(Extracted entries Opens)

Lemma map_snd_combine_eq {A B : Type} (a : list A) (b : list B) :
  List.length a = List.length b -> map snd (combine a b) = b.
Proof.
  revert b. induction a as [| x t IH]; destruct b as [| y u]; simpl;
    intros H; try discriminate; auto.
  f_equal. apply IH. lia.
Qed.

Lemma crosstab_axes (y_true y_pred : list Z) (r c : string) :
  List.length y_true = List.length y_pred ->
  index (crosstab y_true y_pred r c) = unique y_true
  /\ columns (crosstab y_true y_pred r c) = unique y_pred
  /\ shape (crosstab y_true y_pred r c)
     = (List.length (unique y_true), List.length (unique y_pred)).
Proof.
  intros H. unfold shape, crosstab; simpl.
  rewrite length_map, (map_fst_combine_eq _ _ H), (map_snd_combine_eq _ _ H).
  auto.
Qed.






(** A run that writes its files had one prediction per row and as many
    actual labels. *)
Lemma main_ok_inv (test : DataFrame) (fit : Pipeline) (dir : string) (seed : Z)
      (written : list (string * FileContent)) :
  main test fit dir seed = Ok written ->
  exists y_true y_pred,
    written = outputs dir y_true y_pred
    /\ List.length y_pred = nrows test
    /\ List.length y_true = List.length y_pred.
Proof.
  rewrite main_steps. intros H.
  destruct (np_random_seed seed) as [rng |]; simpl in H; try discriminate.
  destruct (predict fit rng test) as [y_pred |]; simpl in H; try discriminate.
  destruct (Nat.eqb_spec (List.length y_pred) (nrows test)) as [L |];
    try discriminate.
  destruct (getitem test "DEATH_EVENT") as [de |]; simpl in H; try discriminate.
  destruct (labels de) as [y_true |]; simpl in H; try discriminate.
  unfold check_consistent_length in H.
  destruct (Nat.eqb_spec (List.length y_true) (List.length y_pred)) as [L' |];
    simpl in H; try discriminate.
  destruct (check_binary y_true y_pred) as [[] |]; simpl in H; try discriminate.
  injection H as <-. exists y_true, y_pred. auto.
Qed.

(** C4: for every test set with N rows, the cells of the matrix written
    sum to N.  This holds of every run that writes its files, and a run on
    a well-formed frame with one binary prediction per row does write
    them. *)
Theorem C4_confusion_matrix_total
  (test : DataFrame) (fit : Pipeline) (dir : string) (seed : Z) :
  (forall written,
      main test fit dir seed = Ok written ->
      exists cm sc,
        written
        = [ (path_join dir "confusion_matrix.csv", CrosstabCsv cm);
            (path_join dir "test_scores.csv", ScoresCsv sc) ]
        /\ total cm = nrows test)
  /\ (forall y_true y_pred,
        evaluator_input test fit seed y_true y_pred ->
        exists written, main test fit dir seed = Ok written).
Proof.
  split.
  - intros written H.
    destruct (main_ok_inv _ _ _ _ H) as [y_true [y_pred [-> [L1 L2]]]].
    exists (to_csv (crosstab y_true y_pred "Actual" "Predicted")),
           (scores_of y_true y_pred).
    split; [reflexivity |].
    rewrite total_to_csv, total_crosstab, length_combine. lia.
  - intros y_true y_pred Hin.
    exists (outputs dir y_true y_pred). exact (main_succeeds dir Hin).
Qed.

Lemma C4_confusion_matrix_total_witness :
  exists cm sc,
    main test4 threshold_pipeline "results" 123
    = Ok [ (path_join "results" "confusion_matrix.csv", CrosstabCsv cm);
           (path_join "results" "test_scores.csv", ScoresCsv sc) ]
    /\ total cm = nrows test4.
Proof.
  destruct (proj2 (C4_confusion_matrix_total test4 threshold_pipeline
                     "results" 123) _ _ test4_input) as [written Hw].
  destruct (proj1 (C4_confusion_matrix_total test4 threshold_pipeline
                     "results" 123) written Hw) as [cm [sc [E T]]].
  exists cm, sc. split; [congruence | exact T].
Defined.

(** ** The scores *)

Lemma binary_counts (y_true y_pred : list Z) :
  binary y_true -> binary y_pred ->
  tp_sum y_true y_pred = TP y_true y_pred
  /\ pred_sum y_true y_pred = TP y_true y_pred + FP y_true y_pred
  /\ true_sum y_true y_pred = TP y_true y_pred + FN y_true y_pred
  /\ count_rows Z.eqb y_true y_pred = TP y_true y_pred + TN y_true y_pred
  /\ List.length (combine y_true y_pred)
     = TP y_true y_pred + FP y_true y_pred
       + FN y_true y_pred + TN y_true y_pred.
Proof.
  unfold TP, FP, FN, TN, rows_where, tp_sum, pred_sum, true_sum, count_rows,
    pos_label, binary.
  intros Ht. revert y_pred.
  induction Ht as [| a t Ha Ht IH]; intros y_pred Hp.
  - simpl. auto.
  - destruct Hp as [| p u Hp Hu].
    + simpl. auto.
    + specialize (IH u Hu). simpl.
      destruct Ha, Hp; subst; simpl; lia.
Qed.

(Extracted entries Closes)

Aim of the exercise:
Return every record, leaving each line exactly as it was given.

Problem solution:
Lemma map_snd_combine_eq {A B : Type} (a : list A) (b : list B) :
  List.length a = List.length b -> map snd (combine a b) = b.
Proof.
  revert b. induction a as [| x t IH]; destruct b as [| y u]; simpl;
    intros H; try discriminate; auto.
  f_equal. apply IH. lia.
Qed.

Lemma crosstab_axes (y_true y_pred : list Z) (r c : string) :
  List.length y_true = List.length y_pred ->
  index (crosstab y_true y_pred r c) = unique y_true
  /\ columns (crosstab y_true y_pred r c) = unique y_pred
  /\ shape (crosstab y_true y_pred r c)
     = (List.length (unique y_true), List.length (unique y_pred)).
Proof.
  intros H. unfold shape, crosstab; simpl.
  rewrite length_map, (map_fst_combine_eq _ _ H), (map_snd_combine_eq _ _ H).
  auto.
Qed.






(** A run that writes its files had one prediction per row and as many
    actual labels. *)
Lemma main_ok_inv (test : DataFrame) (fit : Pipeline) (dir : string) (seed : Z)
      (written : list (string * FileContent)) :
  main test fit dir seed = Ok written ->
  exists y_true y_pred,
    written = outputs dir y_true y_pred
    /\ List.length y_pred = nrows test
    /\ List.length y_true = List.length y_pred.
Proof.
  rewrite main_steps. intros H.
  destruct (np_random_seed seed) as [rng |]; simpl in H; try discriminate.
  destruct (predict fit rng test) as [y_pred |]; simpl in H; try discriminate.
  destruct (Nat.eqb_spec (List.length y_pred) (nrows test)) as [L |];
    try discriminate.
  destruct (getitem test "DEATH_EVENT") as [de |]; simpl in H; try discriminate.
  destruct (labels de) as [y_true |]; simpl in H; try discriminate.
  unfold check_consistent_length in H.
  destruct (Nat.eqb_spec (List.length y_true) (List.length y_pred)) as [L' |];
    simpl in H; try discriminate.
  destruct (check_binary y_true y_pred) as [[] |]; simpl in H; try discriminate.
  injection H as <-. exists y_true, y_pred. auto.
Qed.

(** C4: for every test set with N rows, the cells of the matrix written
    sum to N.  This holds of every run that writes its files, and a run on
    a well-formed frame with one binary prediction per row does write
    them. *)
Theorem C4_confusion_matrix_total
  (test : DataFrame) (fit : Pipeline) (dir : string) (seed : Z) :
  (forall written,
      main test fit dir seed = Ok written ->
      exists cm sc,
        written
        = [ (path_join dir "confusion_matrix.csv", CrosstabCsv cm);
            (path_join dir "test_scores.csv", ScoresCsv sc) ]
        /\ total cm = nrows test)
  /\ (forall y_true y_pred,
        evaluator_input test fit seed y_true y_pred ->
        exists written, main test fit dir seed = Ok written).
Proof.
  split.
  - intros written H.
    destruct (main_ok_inv _ _ _ _ H) as [y_true [y_pred [-> [L1 L2]]]].
    exists (to_csv (crosstab y_true y_pred "Actual" "Predicted")),
           (scores_of y_true y_pred).
    split; [reflexivity |].
    rewrite total_to_csv, total_crosstab, length_combine. lia.
  - intros y_true y_pred Hin.
    exists (outputs dir y_true y_pred). exact (main_succeeds dir Hin).
Qed.

Lemma C4_confusion_matrix_total_witness :
  exists cm sc,
    main test4 threshold_pipeline "results" 123
    = Ok [ (path_join "results" "confusion_matrix.csv", CrosstabCsv cm);
           (path_join "results" "test_scores.csv", ScoresCsv sc) ]
    /\ total cm = nrows test4.
Proof.
  destruct (proj2 (C4_confusion_matrix_total test4 threshold_pipeline
                     "results" 123) _ _ test4_input) as [written Hw].
  destruct (proj1 (C4_confusion_matrix_total test4 threshold_pipeline
                     "results" 123) written Hw) as [cm [sc [E T]]].
  exists cm, sc. split; [congruence | exact T].
Defined.

(** ** The scores *)

Lemma binary_counts (y_true y_pred : list Z) :
  binary y_true -> binary y_pred ->
  tp_sum y_true y_pred = TP y_true y_pred
  /\ pred_sum y_true y_pred = TP y_true y_pred + FP y_true y_pred
  /\ true_sum y_true y_pred = TP y_true y_pred + FN y_true y_pred
  /\ count_rows Z.eqb y_true y_pred = TP y_true y_pred + TN y_true y_pred
  /\ List.length (combine y_true y_pred)
     = TP y_true y_pred + FP y_true y_pred
       + FN y_true y_pred + TN y_true y_pred.
Proof.
  unfold TP, FP, FN, TN, rows_where, tp_sum, pred_sum, true_sum, count_rows,
    pos_label, binary.
  intros Ht. revert y_pred.
  induction Ht as [| a t Ha Ht IH]; intros y_pred Hp.
  - simpl. auto.
  - destruct Hp as [| p u Hp Hu].
    + simpl. auto.
    + specialize (IH u Hu). simpl.
      destruct Ha, Hp; subst; simpl; lia.
Qed.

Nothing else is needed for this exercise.